Modern drug development – production of mono-isomeric drugs: usually to reduce or minimise unwanted side-effects without affecting efficacy or activity e.g. levothyroxine, dexibuprofen, levocetirizine.
However, metabolism can affect one isomer more than its’ racemate
e.g. warfarin: s-enantiomer is 5-10 times more potent than the r-enantiomer- if the ‘s’, which is metabolised by CYP2C9, is given to a person with altered CYP2C9 activity the effect would be greater than a person who had altered CYP3A4 activity (which affects the ‘r’).
Timing
Diurnal variation in drug metabolism not well understood but is known to occur.
Changes in blood flow and blood pressure occur throughout the day and this may in turn have an impact.
First-Pass Effect
Majority of drugs absorbed from the GI tract will pass through the liver before entering the main circulatory system- known as the First-Pass Metabolism.
Often responsible for poor bioavailability due to ‘removal’ of drug.
Drugs metabolised by CYP3A4 most susceptible e.g. calcium channel blockers (nifedipine)

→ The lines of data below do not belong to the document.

(** * support-oss: sustainability scoring, allocation and funding summaries

    A shallow embedding of [packages/shared/src/scoring.ts] and
    [packages/shared/src/funding.ts], and the properties their
    specification states about them.

    Numbers.  The TypeScript code computes on [number].  The data model
    of the specification speaks of integers and decimals, so a number is
    modelled here as an exact rational ([Q]); [null] and [undefined] are
    the [None] of an [option].  The infinite and not-a-number values of
    IEEE-754 and the rounding error of its arithmetic are outside this
    model: where the code compares a computed number with a threshold, or
    rounds it, a value that lies on the threshold or on a half here may
    lie by the last bit on either side of it in the program.  The
    theorems on the gain of a balance and on the importance penalty are
    stated so that they do not turn on such a tie.  [Math.log10] and the
    conversions of numbers to text are taken as parameters of the scoring
    section: their precise values are left to the platform.

    The last module embeds the handler of [POST /api/analyze]
    ([web/src/app/api/analyze/route.ts]), which calls the three: the
    parsed body, the answer of the database and the current time are its
    inputs. *)

From Stdlib Require Import QArith Qround Qabs ZArith List String Bool Lia Lqa.
From Stdlib Require Import Permutation Sorted DecimalString.
Import ListNotations.

Local Open Scope Q_scope.

(** ** JavaScript numbers and truthiness *)

Module JS.

(** [a < b] on numbers, as a boolean. *)
Definition ltb (a b : Q) : bool := negb (Qle_bool b a).

(** [Math.min(a, b)] and [Math.max(a, b)]. *)
Definition min (a b : Q) : Q := if Qle_bool a b then a else b.
Definition max (a b : Q) : Q := if Qle_bool a b then b else a.

(** [Math.round(x)]: the nearest integer, halves rounded up. *)
Definition round (x : Q) : Q := inject_Z (Qfloor (x + (1 # 2))).

(** [Math.floor(x)]. *)
Definition floor (x : Q) : Q := inject_Z (Qfloor x).

(** Truthiness of an optional number: [null], [undefined] and [0] are
    falsy. *)
Definition truthy_num (x : option Q) : bool :=
  match x with
  | None => false
  | Some q => negb (Qeq_bool q 0)
  end.

(** Truthiness of an optional string: [null], [undefined] and the empty
    string are falsy. *)
Definition truthy_str (s : option string) : bool :=
  match s with
  | None => false
  | Some EmptyString => false
  | Some (String _ _) => true
  end.

(** Truthiness of an optional boolean. *)
Definition truthy_bool (b : option bool) : bool :=
  match b with
  | Some true => true
  | _ => false
  end.

(** [x ?? d]. *)
Definition nullish {A : Type} (x : option A) (d : A) : A :=
  match x with
  | Some v => v
  | None => d
  end.

Lemma ltb_lt a b : ltb a b = true <-> a < b.
Proof.
  unfold ltb. rewrite negb_true_iff.
  split; intro H.
  - apply Qnot_le_lt. intro Hle. apply Qle_bool_iff in Hle. congruence.
  - destruct (Qle_bool b a) eqn:E; [|reflexivity].
    apply Qle_bool_iff in E. exfalso. apply (Qlt_not_le _ _ H E).
Qed.

Lemma ltb_ge a b : ltb a b = false <-> b <= a.
Proof.
  unfold ltb. rewrite negb_false_iff. apply Qle_bool_iff.
Qed.

Lemma min_le_l a b : min a b <= a.
Proof.
  unfold min. destruct (Qle_bool a b) eqn:E.
  - apply Qle_refl.
  - apply Qlt_le_weak, ltb_lt. unfold ltb. now rewrite E.
Qed.

Lemma min_le_r a b : min a b <= b.
Proof.
  unfold min. destruct (Qle_bool a b) eqn:E.
  - now apply Qle_bool_iff.
  - apply Qle_refl.
Qed.

Lemma min_glb a b c : c <= a -> c <= b -> c <= min a b.
Proof. unfold min. now destruct (Qle_bool a b). Qed.

Lemma max_le_l a b : a <= max a b.
Proof.
  unfold max. destruct (Qle_bool a b) eqn:E.
  - now apply Qle_bool_iff.
  - apply Qle_refl.
Qed.

Lemma max_lub a b c : a <= c -> b <= c -> max a b <= c.
Proof. unfold max. now destruct (Qle_bool a b). Qed.

(** [Math.min(1, x)] is monotone in [x]. *)
Lemma min_mono_r c a b : a <= b -> min c a <= min c b.
Proof.
  intro H. apply min_glb.
  - apply min_le_l.
  - eapply Qle_trans; [apply min_le_r | exact H].
Qed.

Lemma max_mono_r c a b : a <= b -> max c a <= max c b.
Proof.
  intro H. apply max_lub.
  - apply max_le_l.
  - unfold max. destruct (Qle_bool c b) eqn:E; [exact H|].
    apply Qlt_le_weak. eapply Qle_lt_trans; [exact H|].
    apply ltb_lt. unfold ltb. now rewrite E.
Qed.

Lemma round_mono a b : a <= b -> round a <= round b.
Proof.
  intro H. unfold round. rewrite <- Zle_Qle.
  apply Qfloor_resp_le. lra.
Qed.

(** Rounding is exact on integers and stays within a half elsewhere. *)
Lemma round_bounds x : round x <= x + (1 # 2) /\ x - (1 # 2) < round x.
Proof.
  unfold round.
  pose proof (Qfloor_le (x + (1 # 2))) as Hle.
  pose proof (Qlt_floor (x + (1 # 2))) as Hlt.
  rewrite inject_Z_plus in Hlt. change (inject_Z 1) with 1 in Hlt.
  set (f := inject_Z (Qfloor (x + (1 # 2)))) in *. clearbody f.
  split; lra.
Qed.

Lemma round_inject (z : Z) : round (inject_Z z) = inject_Z z.
Proof.
  destruct (round_bounds (inject_Z z)) as [Hle Hlt].
  unfold round in *. f_equal.
  set (f := Qfloor (inject_Z z + (1 # 2))) in *. clearbody f.
  assert (Hlo : (z <= f)%Z).
  { apply Z.lt_succ_r. rewrite Zlt_Qlt. unfold Z.succ.
    rewrite inject_Z_plus. change (inject_Z 1) with 1.
    set (a := inject_Z z) in *. set (b := inject_Z f) in *.
    clearbody a b. lra. }
  assert (Hhi : (f < z + 1)%Z).
  { rewrite Zlt_Qlt. rewrite inject_Z_plus. change (inject_Z 1) with 1.
    set (a := inject_Z z) in *. set (b := inject_Z f) in *.
    clearbody a b. lra. }
  lia.
Qed.

End JS.

(** ** Funding helpers ([funding.ts]) *)

Module Funding.

Local Open Scope string_scope.

Record TopSponsor := mkTopSponsor {
  name : string;
  imageUrl : option string;
  profileUrl : string
}.

Inductive Platform := opencollective | github.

- grapefruit juice can inhibit CYP3A4 thus resulting in potentially toxic rises in serum plasma levels.
Glyceryl trinitrate almost 100% metabolised by first-pass metabolism therefore orally inactive – give by alternative routes e.g. skin, buccal which avoid liver on absorption.
Extent dependant upon liver function i.e. liver disease may reduce to stop any first-pass metabolism.
Variability caused by changes in the hepatic extraction ratio e.g. verapamil.
Determines the relationship between IV and oral dosing- oral dose may have to be much greater compared with IV to compensate for extraction by the liver.
Inhibition or induction of liver metabolism may have to be considered.
Rate Limited Metabolism
E.g. Phenytoin, alcohol.
Metabolism can become saturated.
If a sufficiently large dose is given, the amount of drug metabolised will remain unchanged resulting in plasma levels rising exponentially.
Clearance becomes dependant upon dose i.e. small doses will have half-lives in the order of 12 hrs (phenytoin) or <1hr (ethanol) whereas large doses can have half-lives in the order of 2-3 weeks (phenytoin) or >6hrs (ethanol).
Referred to a Zero-Order or Non-Linear or Rate Limited kinetics.